When planted in a cold climate as an annual, it grows quickly and provides lots of color and interest during the warm months of spring, summer, and autumn, and then it dies in winter. 

However, in tropical settings, Umbelanterna grows quickly and aggressively as a perennial and can quickly overtake the plants in your garden and native plants. 

When Shrub Verbena becomes naturalized in a conducive setting, it can present danger to livestock. Its rough, green, furry leaves, stems, flowers, berries, and roots are all toxic. The toxic element in Common Lantana is triterpene. 

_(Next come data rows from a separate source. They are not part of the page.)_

Lemma readCells_quoted (v : option string) (rest : string) :
  readCells false (quoted v ++ String "," rest)%string =
  Js.or_else v "" :: readCells false rest.
Proof.
  unfold quoted.
  assert (Happ : forall x : string,
    ((x ++ String quote EmptyString) ++ String "," rest)%string =
    (x ++ String quote (String "," rest))%string).
  { induction x as [| c x IH]; [reflexivity |].
    exact (f_equal (String c) IH). }
  change (String quote (doubleQuotes (Js.or_else v "") ++ String quote EmptyString) ++
          String "," rest)%string
    with (String quote ((doubleQuotes (Js.or_else v "") ++ String quote EmptyString) ++
                        String "," rest)%string).
  rewrite Happ.
  change (readCells false (String quote ?x)) with (readCells true x).
  apply readCells_doubleQuotes.
Qed.

Lemma numberText_raw (n : Z) :
  noQuote (numberText n) = true /\ commas (numberText n) = 0%nat.
Proof.
  assert (Hu : forall d, noQuote (DecimalString.NilEmpty.string_of_uint d) = true /\
                         commas (DecimalString.NilEmpty.string_of_uint d) = 0%nat).
  { induction d as [| d IH | d IH | d IH | d IH | d IH | d IH | d IH | d IH | d IH | d IH];
      [split; reflexivity | ..]; destruct IH as [Hq Hc]; split; cbn; try rewrite Hq; auto. }
  unfold numberText, DecimalString.NilZero.string_of_int,
    DecimalString.NilZero.string_of_uint.
  destruct (Z.to_int n) as [d | d]; destruct d; try (split; reflexivity);
    try apply Hu;
    match goal with
    | |- context [DecimalString.NilEmpty.string_of_uint ?d] =>
        destruct (Hu d) as [Hq Hc]; split; cbn in *; auto
    end.
Qed.

Lemma scoreCell_raw (v : option Z) :
  noQuote (scoreCell v) = true /\ commas (scoreCell v) = 0%nat.
Proof.
  unfold scoreCell. destruct v as [n |]; [| split; reflexivity].
  destruct (n =? 0); [split; reflexivity | apply numberText_raw].
Qed.

Lemma readCells_score (v : option Z) (rest : string) :
  readCells false (scoreCell v ++ String "," rest)%string =
  scoreCell v :: readCells false rest.
Proof. destruct (scoreCell_raw v) as [Hq Hc]. apply readCells_raw; assumption. Qed.

(** The line of a row, cell by cell. *)
Lemma rowLine_cells (toLocaleString : string -> string) (r : Rating) :
  String.concat "," (rowCells toLocaleString r) =
  (user_name r ++ String "," (
   Js.or_else (user_section r) "" ++ String "," (
   scoreCell (ease_of_use r) ++ String "," (
   scoreCell (interface_design r) ++ String "," (
   scoreCell (qr_code_functionality r) ++ String "," (
   scoreCell (attendance_tracking r) ++ String "," (
   scoreCell (response_speed r) ++ String "," (
   scoreCell (reliability r) ++ String "," (
   scoreCell (overall_satisfaction r) ++ String "," (
   scoreCell (would_recommend r) ++ String "," (
   quoted (suggestions r) ++ String "," (
   quoted (additional_comments r) ++ String "," (
   toLocaleString (created_at r))))))))))))))%string.
Proof. reflexivity. Qed.
(** ** The Configuration Descriptor at the boundary *)

(** X9. Every entry point that takes a Configuration Descriptor takes it
    through a
    pointer to non-const, so the prototypes alone do not keep a body from
    writing to it; [helper_get_nbases] takes the configuration name and an
    [ant_t], and no Configuration Descriptor. *)
Remark configuration_passed_writable :
  Forall (λ f, Forall (λ i, i ∈ outputs f) (positions "ARLConf" f)) prototypes
  ∧ length (List.filter (takes "ARLConf") prototypes) = 15%nat
  ∧ takes "ARLConf" proto_helper_get_nbases = false.
Proof.
  split; [|split; reflexivity].
  unfold prototypes.
  repeat (apply Forall_cons; split; [vm_compute; repeat constructor|]).
  apply Forall_nil_2.
Qed.

(** * The rest of the header *)

(** ** The layouts of the other structures *)

(** X1. [ARLVis] takes 32 bytes: [nvis] at 0, [npol] at 8, [data] at 16 and
    [phasecentre] at 24; the 4 bytes after [npol] are padding. *)
Theorem ARLVis_layout :
  struct_layout struct_ARLVis =
    Some ([ Placed "nvis" TSizeT 0 8;
            Placed "npol" TInt 8 4;
            Placed "data" (TPtr Mutable TVoid) 16 8;
            Placed "phasecentre" (TPtr Mutable TChar) 24 8 ], 32)
  ∧ padding struct_ARLVis = Some 4.
Proof. split; vm_compute; reflexivity. Qed.

(** X2. [Image] takes 48 bytes, none of them padding: [size] at 0, the four
    ints of [data_shape] at 8, [data] at 24, [wcs] at 32 and
    [polarisation_frame] at 40. *)
Theorem Image_layout :
  struct_layout struct_Image =
    Some ([ Placed "size" TSizeT 0 8;
            Placed "data_shape" (TArray TInt 4) 8 16;
            Placed "data" (TPtr Mutable TVoid) 24 8;
            Placed "wcs" (TPtr Mutable TChar) 32 8;
            Placed "polarisation_frame" (TPtr Mutable TChar) 40 8 ], 48)
  ∧ padding struct_Image = Some 0.
Proof. split; vm_compute; reflexivity. Qed.

(** X3. [ARLConf] takes 104 bytes, 12 of them padding: each of [ntimes],
    [nfreqs] and [nrec] is an int followed by an 8-byte field, which leaves 4
    bytes unused after it; [nchanwidth], [nbases], [nant], [npol] and [nrec]
    are five ints in a row. *)
Theorem ARLConf_layout :
  struct_layout struct_ARLConf =
    Some ([ Placed "confname" (TPtr Mutable TChar) 0 8;
            Placed "pc_ra" TDouble 8 8;
            Placed "pc_dec" TDouble 16 8;
            Placed "times" (TPtr Mutable TDouble) 24 8;
            Placed "ntimes" TInt 32 4;
            Placed "freqs" (TPtr Mutable TDouble) 40 8;
            Placed "nfreqs" TInt 48 4;
            Placed "channel_bandwidth" (TPtr Mutable TDouble) 56 8;
            Placed "nchanwidth" TInt 64 4;
            Placed "nbases" TInt 68 4;
            Placed "nant" TInt 72 4;
            Placed "npol" TInt 76 4;
            Placed "nrec" TInt 80 4;
            Placed "rmax" TDouble 88 8;
            Placed "polframe" (TPtr Mutable TChar) 96 8 ], 104)
  ∧ padding struct_ARLConf = Some 12.
Proof. split; vm_compute; reflexivity. Qed.

(** X4. The small structures: [ARLGt] takes 16 bytes and [ant_t] 8, without
    padding; [ARLadvice] takes 40 bytes, the last 4 of them padding after
    [wprojection_planes]. *)
Theorem auxiliary_layouts :
  struct_layout struct_ARLGt =
    Some ([ Placed "nrows" TSizeT 0 8;
            Placed "data" (TPtr Mutable TVoid) 8 8 ], 16)
  ∧ padding struct_ARLGt = Some 0
  ∧ struct_layout struct_ant_t =
      Some ([ Placed "nant" TInt 0 4; Placed "nbases" TInt 4 4 ], 8)
  ∧ padding struct_ant_t = Some 0
  ∧ struct_layout struct_ARLadvice =
      Some ([ Placed "vis_slices" TInt 0 4;
              Placed "npixel" TInt 4 4;
              Placed "cellsize" TDouble 8 8;
              Placed "guard_band_image" TDouble 16 8;
              Placed "delA" TDouble 24 8;
              Placed "wprojection_planes" TInt 32 4 ], 40)
  ∧ padding struct_ARLadvice = Some 4.
Proof. repeat split; vm_compute; reflexivity. Qed.

(** ** The prototypes as a whole *)

(** A decidable property of every element of a list, decided by running over
    the list. *)
Lemma Forall_decided {A} (P : A → Prop) `{Hdec : !∀ x, Decision (P x)}
    (l : list A) :
  bool_decide (Forall P l) = true → ∀ x, x ∈ l → P x.
Proof.
  intros H x Hx. apply bool_decide_eq_true in H.
  by eapply Forall_forall in H.
Qed.

(** X5. The header declares no function twice with different types: two
    prototypes with the same name have the same return type and the same
    parameter types (the two declarations of [arl_invert_function] differ in
    the parameter names only). *)
Theorem redeclarations_agree (f g : prototype) :
  f ∈ prototypes → g ∈ prototypes → f_name f = f_name g →
  same_signature f g.
Proof.
  intros Hf Hg.
  assert (Hall : Forall (λ g, f_name f = f_name g → same_signature f g)
                   prototypes).
  { revert f Hf.
    apply (Forall_decided
             (λ f, Forall (λ g, f_name f = f_name g → same_signature f g)
                     prototypes)).
    vm_compute. reflexivity. }
  by eapply Forall_forall in Hall.
Qed.

Lemma redeclarations_agree_witness :
  same_signature proto_arl_invert_function proto_arl_invert_function_again.
Proof.
  apply (redeclarations_agree
           proto_arl_invert_function proto_arl_invert_function_again).
  - unfold prototypes. do 17 apply list_elem_of_further.
    apply list_elem_of_here.
  - unfold prototypes. do 22 apply list_elem_of_further.
    apply list_elem_of_here.
  - reflexivity.
Defined.


(** X7. Every entry point that takes a parameter has an output among its
    parameters; the only one without an output is [arl_initialize], which
    takes no parameter at all. *)
Theorem only_initialize_has_no_output (f : prototype) :
  f ∈ prototypes →
  (outputs f = [] ↔ f = proto_arl_initialize)
  ∧ (f_params f = [] ↔ f = proto_arl_initialize).
Proof.
  revert f.
  apply (Forall_decided
           (λ f, (outputs f = [] ↔ f = proto_arl_initialize)
                 ∧ (f_params f = [] ↔ f = proto_arl_initialize))).
  vm_compute. reflexivity.
Qed.

Lemma only_initialize_has_no_output_witness :
  (outputs proto_arl_create_visibility = []
   ↔ proto_arl_create_visibility = proto_arl_initialize)
  ∧ (f_params proto_arl_create_visibility = []
     ↔ proto_arl_create_visibility = proto_arl_initialize).
Proof.
  apply (only_initialize_has_no_output proto_arl_create_visibility).
  unfold prototypes. do 5 apply list_elem_of_further. apply list_elem_of_here.
Defined.

(** X8. Across the header, a parameter named [visin] is declared
    [const ARLVis *] and is never one of the entry point's outputs; a
    parameter named [visout] is declared [ARLVis *] and is one of them. *)
Theorem visin_const_visout_output (f : prototype) (i : nat) (p : param) :
  f ∈ prototypes → f_params f !! i = Some p →
  (p_name p = Some "visin" → p_type p = in_ptr "ARLVis" ∧ i ∉ outputs f)
  ∧ (p_name p = Some "visout" → p_type p = io_ptr "ARLVis" ∧ i ∈ outputs f).
Proof.
  intros Hf Hp.
  assert (Hall : Forall (λ p, (p_name p = Some "visin" →
                               p_type p = in_ptr "ARLVis")
                              ∧ (p_name p = Some "visout" →
                                 p_type p = io_ptr "ARLVis")) (f_params f)).
  { revert f Hf Hp.
    apply (Forall_decided
             (λ f, f_params f !! i = Some p →
                   Forall (λ p, (p_name p = Some "visin" →
                                 p_type p = in_ptr "ARLVis")
                                ∧ (p_name p = Some "visout" →
                                   p_type p = io_ptr "ARLVis"))
                     (f_params f))).
    apply bool_decide_eq_true_2.
    eapply Forall_impl; [|intros f H _; exact H].
    apply (bool_decide_eq_true_1 _). vm_compute. reflexivity. }
  eapply Forall_forall in Hall as [Hin Hout];
    [|by eapply list_elem_of_lookup_2].
  split.
  - intros Hn. specialize (Hin Hn). split; [done|].
    rewrite elem_of_outputs. intros (q & Hq & Hw).
    rewrite Hp in Hq. simplify_eq.
    unfold writable in Hw. by rewrite Hin in Hw.
  - intros Hn. specialize (Hout Hn). split; [done|].
    apply elem_of_outputs. exists p. split; [done|].
    unfold writable. by rewrite Hout.
Qed.

Lemma visin_const_visout_output_witness :
  (p_type (named "visin" (in_ptr "ARLVis")) = in_ptr "ARLVis"
   ∧ 0%nat ∉ outputs proto_arl_predict_2d)
  ∧ (p_type (named "visout" (io_ptr "ARLVis")) = io_ptr "ARLVis"
     ∧ 2%nat ∈ outputs proto_arl_predict_2d).
Proof.
  assert (Hf : proto_arl_predict_2d ∈ prototypes).
  { unfold prototypes. do 10 apply list_elem_of_further.
    apply list_elem_of_here. }
  split.
  - apply (visin_const_visout_output proto_arl_predict_2d 0
             (named "visin" (in_ptr "ARLVis")) Hf eq_refl).
    reflexivity.
  - apply (visin_const_visout_output proto_arl_predict_2d 2
             (named "visout" (io_ptr "ARLVis")) Hf eq_refl).
    reflexivity.
Defined.

(** X10. Inputs the prototypes leave writable: [arl_deconvolve_cube] and
    [arl_restore_cube] take all four images through pointers to non-const,
    [arl_apply_gaintable] its input gain table [gtin], and
    [arl_convert_visibility_to_blockvisibility] its index array [cindexin];
    [arl_advise_wide_field] can write to the visibility it is advised on. *)
Theorem inputs_left_writable :
  outputs proto_arl_deconvolve_cube = [0; 1; 2; 3]%nat
  ∧ outputs proto_arl_restore_cube = [0; 1; 2; 3]%nat
  ∧ f_params proto_arl_apply_gaintable !! 2%nat
    = Some (named "gtin" (io_ptr "ARLGt"))
  ∧ outputs proto_arl_apply_gaintable = [0; 2; 3]%nat
  ∧ f_params proto_arl_convert_visibility_to_blockvisibility !! 3%nat
    = Some (named "cindexin" (TPtr Mutable TLongLong))
  ∧ outputs proto_arl_convert_visibility_to_blockvisibility = [0; 3; 4]%nat
  ∧ outputs proto_arl_advise_wide_field = [0; 1; 2]%nat.
Proof. repeat split. Qed.

(** ** Objects in memory *)

Section MemoryFacts.
Local Open Scope list_scope.

Lemma byte_val_range (b : byte) : 0 ≤ byte_val b < 256.
Proof. unfold byte_val. pose proof (Byte.to_N_bounded b). lia. Qed.

Lemma byte_of_val (b : byte) : byte_of (byte_val b) = b.
Proof.
  unfold byte_of. rewrite Z.mod_small by apply byte_val_range.
  unfold byte_val. by rewrite N2Z.id, Byte.of_to_N.
Qed.

Lemma byte_val_of (z : Z) : byte_val (byte_of z) = z mod 256.
Proof.
  pose proof (Z.mod_pos_bound z 256 ltac:(lia)) as Hm.
  unfold byte_of, byte_val.
  destruct (Byte.of_N (Z.to_N (z mod 256))) as [b|] eqn:H; simpl.
  - apply Byte.to_of_N in H. rewrite H. lia.
  - apply Byte.of_N_None_iff in H. lia.
Qed.

Lemma byte_of_add (b : byte) (x : Z) : byte_of (byte_val b + 256 * x) = b.
Proof.
  rewrite <- (byte_of_val b) at 2. unfold byte_of. f_equal. f_equal. f_equal.
  rewrite Z.mul_comm, Z_mod_plus_full. done.
Qed.

Lemma modulus_S (w : nat) : modulus (S w) = 256 * modulus w.
Proof.
  unfold modulus. replace (8 * Z.of_nat (S w)) with (8 + 8 * Z.of_nat w) by lia.
  rewrite Z.pow_add_r by lia. done.
Qed.

Lemma modulus_pos (w : nat) : 0 < modulus w.
Proof. unfold modulus. apply Z.pow_pos_nonneg; lia. Qed.

Lemma length_le_encode (w : nat) (z : Z) : length (le_encode w z) = w.
Proof. revert z. induction w as [|w IH]; intros z; simpl; [done | by rewrite IH]. Qed.

Lemma le_decode_range (bs : list byte) : 0 ≤ le_decode bs < modulus (length bs).
Proof.
  induction bs as [|b bs IH]; simpl length.
  - unfold modulus. simpl. lia.
  - rewrite modulus_S. simpl. pose proof (byte_val_range b). lia.
Qed.

Lemma le_decode_encode (w : nat) (z : Z) :
  le_decode (le_encode w z) = z mod modulus w.
Proof.
  revert z. induction w as [|w IH]; intros z.
  - unfold modulus. simpl. by rewrite Z.mod_1_r.
  - simpl le_encode. simpl le_decode.
    rewrite IH, byte_val_of, modulus_S.
    pose proof (modulus_pos w).
    rewrite Z.rem_mul_r by lia. done.
Qed.

Lemma le_encode_decode (bs : list byte) :
  le_encode (length bs) (le_decode bs) = bs.
Proof.
  induction bs as [|b bs IH]; simpl; [done|].
  rewrite byte_of_add. f_equal.
  replace ((byte_val b + 256 * le_decode bs) / 256) with (le_decode bs); [done|].
  pose proof (byte_val_range b).
  rewrite Z.mul_comm, Z.div_add by lia.
  rewrite Z.div_small by lia. lia.
Qed.

Lemma to_signed_mod (w : nat) (z : Z) :
  - modulus w ≤ 2 * z < modulus w → to_signed w (z mod modulus w) = z.
Proof.
  intros Hz. pose proof (modulus_pos w) as HM. unfold to_signed.
  destruct (decide (0 ≤ z)) as [Hpos|Hneg].
  - rewrite Z.mod_small by lia. rewrite bool_decide_eq_true_2 by lia. done.
  - replace (z mod modulus w) with (z + modulus w).
    + rewrite bool_decide_eq_false_2 by lia. lia.
    + apply (Z.mod_unique _ _ (-1)); lia.
Qed.

Lemma to_signed_range (w : nat) (u : Z) :
  0 ≤ u < modulus w →
  - modulus w ≤ 2 * to_signed w u < modulus w
  ∧ to_signed w u mod modulus w = u.
Proof.
  intros Hu. unfold to_signed. case_bool_decide.
  - split; [lia|]. by rewrite Z.mod_small by lia.
  - split; [lia|]. symmetry. apply (Z.mod_unique _ _ (-1)); lia.
Qed.

Lemma read_write_scalar t w v bs :
  write_scalar t w v = Some bs → read_scalar t w bs = Some v.
Proof.
  unfold write_scalar, read_scalar, in_range.
  destruct v as [z|vs]; [|done].
  destruct (signed t); case_bool_decide as Hr; intros ?; simplify_eq;
    rewrite length_le_encode, bool_decide_eq_true_2 by done;
    rewrite le_decode_encode, Z.mod_mod by (pose proof (modulus_pos w); lia).
  - by rewrite to_signed_mod.
  - by rewrite Z.mod_small.
Qed.

Lemma write_read_scalar t w bs v :
  read_scalar t w bs = Some v → write_scalar t w v = Some bs.
Proof.
  unfold write_scalar, read_scalar, in_range.
  case_bool_decide as Hlen; [|done]. intros ?; simplify_eq.
  pose proof (le_decode_range bs) as Hr.
  destruct (signed t).
  - destruct (to_signed_range _ _ Hr) as [Hs Hm].
    rewrite bool_decide_eq_true_2, Hm by done.
    by rewrite le_encode_decode.
  - rewrite bool_decide_eq_true_2 by done.
    rewrite Z.mod_small by done. by rewrite le_encode_decode.
Qed.
(** * planex: pin-file generation ([planex/cmd/pin.py]) and Debian rules
    generation ([planex/debianrules.py]), shallowly embedded.

    Python strings are Rocq [string]s (byte strings, as under Python 2);
    Python dicts are association lists with Python's insertion semantics
    ([d[k] = v] replaces the value of an existing key in place and appends
    a new key at the end). *)

From Stdlib Require Import String Ascii List Bool Arith Lia.
Import ListNotations.
Open Scope list_scope.
Open Scope string_scope.
Set Warnings "-register-all".

(* ------------------------------------------------------------------ *)
(** ** Python string primitives *)

Module Py.

Definition nl : string := String "010"%char EmptyString.
Definition tab : string := String "009"%char EmptyString.

(** [s.startswith(p)] *)
Fixpoint startswith (p s : string) : bool :=
  match p, s with
  | EmptyString, _ => true
  | String _ _, EmptyString => false
  | String c p', String d s' => Ascii.eqb c d && startswith p' s'
  end.

(** [sub in s] *)
Fixpoint contains (sub s : string) : bool :=
  startswith sub s ||
  match s with
  | EmptyString => false
  | String _ s' => contains sub s'
  end.

(** [s.split(c)] for a one-character separator [c]. *)
Fixpoint split (c : ascii) (s : string) : list string :=
  match s with
  | EmptyString => [EmptyString]
  | String d s' =>
      if Ascii.eqb d c then EmptyString :: split c s'
      else match split c s' with
           | h :: t => String d h :: t
           | [] => [String d EmptyString]
           end
  end.

(** [s.count(c)] for a one-character [c]. *)
Fixpoint count (c : ascii) (s : string) : nat :=
  match s with
  | EmptyString => 0
  | String d s' => (if Ascii.eqb d c then 1 else 0) + count c s'
  end.
(** * codecbench: container reader/writer, pixel-format resolver and
      frame pipeline, embedded from [src/codecbench.cpp].

    The C++ objects are embedded as records and their methods as functions
    on the record ([this] is the last argument).  Exceptions are a result
    type, fixed-width integers are [Z] with the wrap-around written out,
    bytes are [Byte.byte], and a [std::vector<char>] is a [list byte].
    Memory allocation always succeeds.  What the program takes from its
    host (the clock, the interrupt, the Video for Windows codecs, the
    junk in an uninitialised local) is the class [Host]. *)

From Stdlib Require Import ZArith Lia.
From Stdlib.Strings Require Import Ascii String Byte.
From stdpp Require Import base list strings gmap.

Local Open Scope Z_scope.

(** ** Fixed-width integers *)

Module CInt.

(** [uint32_t], [DWORD]. *)
Definition u32 (z : Z) : Z := z mod 2 ^ 32.

(** [uint64_t]. *)
Definition u64 (z : Z) : Z := z mod 2 ^ 64.

(** [int], [LONG]: two's complement on 32 bits. *)
Definition s32 (z : Z) : Z := (z + 2 ^ 31) mod 2 ^ 32 - 2 ^ 31.

(** [int64_t]. *)
Definition s64 (z : Z) : Z := (z + 2 ^ 63) mod 2 ^ 64 - 2 ^ 63.

(** [abs] on [int]. *)
Definition abs (z : Z) : Z := s32 (Z.abs z).

End CInt.

(** ** Object representation of integers (little endian, as on x86) *)

Module Mem.

Definition byte_of_Z (z : Z) : byte :=
  default x00 (Byte.of_N (Z.to_N (z mod 256))).

Definition Z_of_byte (b : byte) : Z := Z.of_N (Byte.to_N b).

(** The [n] bytes of the object representation of [z]. *)
Fixpoint bytes_of (n : nat) (z : Z) : list byte :=
  match n with
  | O => []
  | S n' => byte_of_Z z :: bytes_of n' (z / 256)
  end.

(** The unsigned integer whose object representation is [bs]. *)
Fixpoint unsigned_of (bs : list byte) : Z :=
  match bs with
  | [] => 0
  | b :: bs' => Z_of_byte b + 256 * unsigned_of bs'
  end.

(** [std::vector<char>::resize]: new elements are value-initialised. *)
Definition resize (n : Z) (v : list byte) : list byte :=
  if n <=? Z.of_nat (length v) then take (Z.to_nat n) v
  else v ++ replicate (Z.to_nat n - length v)%nat x00.

(** Copy [src] over the front of [dst] (a [read] or [memcpy] into it). *)
Definition blit (src dst : list byte) : list byte :=
  src ++ drop (length src) dst.

(** The [n] bytes at offset [off]. *)
Definition slice (off n : nat) (v : list byte) : list byte :=
  take n (drop off v).

End Mem.
(** X10.  With timestamps that are all finite, the rate depends on the first
    timestamp, the last one and their number alone: it is the number of
    intervals divided by the time between first and last, however the
    timestamps in between are spaced or ordered. *)
Theorem get_sampling_rate_endpoints (tc : string) (df : DataFrame)
    (x q : Qc) (rest : list Qc) :
  float_column tc df (map Fin (x :: q :: rest)) ->
  List.last (q :: rest) x <> x ->
  get_sampling_rate [df] tc
  = Ok [SFloat (Fin (Qc_of_nat (S (length rest)) / (List.last (q :: rest) x - x))%Qc)].
Proof.
  intros Hdf Hne.
  rewrite (get_sampling_rate_float tc [df] [map Fin (x :: q :: rest)])
    by (constructor; [exact Hdf | constructor]).
  change (map (fun ts => SFloat (rate_of_timestamps ts)) [map Fin (x :: q :: rest)])
    with [SFloat (rate_of_timestamps (map Fin (x :: q :: rest)))].
  unfold rate_of_timestamps. rewrite mean_interval_finite.
  set (d := (List.last (q :: rest) x - x)%Qc).
  set (n := Qc_of_nat (S (length rest))).
  assert (Hn : n <> Q2Qc 0) by (apply Qc_of_nat_nonzero; lia).
  assert (Hd : d <> Q2Qc 0).
  { intros H0. apply Hne. unfold d in H0.
    replace (List.last (q :: rest) x)
      with ((List.last (q :: rest) x - x) + x)%Qc by ring.
    rewrite H0. ring. }
  assert (Hdn : (d / n)%Qc <> Qc_zero).
  { intros H0. apply Hd. replace d with ((d / n) * n)%Qc by (field; exact Hn).
    rewrite H0. unfold Qc_zero. ring. }
  rewrite (fdiv_finite _ _ Hdn).
  assert (E : (Qc_one / (d / n) = n / d)%Qc) by (unfold Qc_one; field; now split).
  now rewrite E.
Qed.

When large quantities of the plant are consumed, immediate symptoms will occur, such as: 

  • Shortness of breath
  • Bloody diarrhea
  • Tachycardia

If you suspect a child, pet, livestock, or other mammal has eaten Lantana, seek medical assistance immediately. 

If livestock consumes Lantana long term as part of their grazing habits, you will notice problems such as: 

  • Lack of appetite
  • Light sensitivity
  • Constipation
  • Weight loss
  • Jaundice
  • Death

This is why it is crucial to identify and eliminate Common Lantana growing in pasture settings. 

Keep kids, pets, and livestock away from the plants, and protect your skin against contact with the leaves and sap when pruning and managing Lantana camara.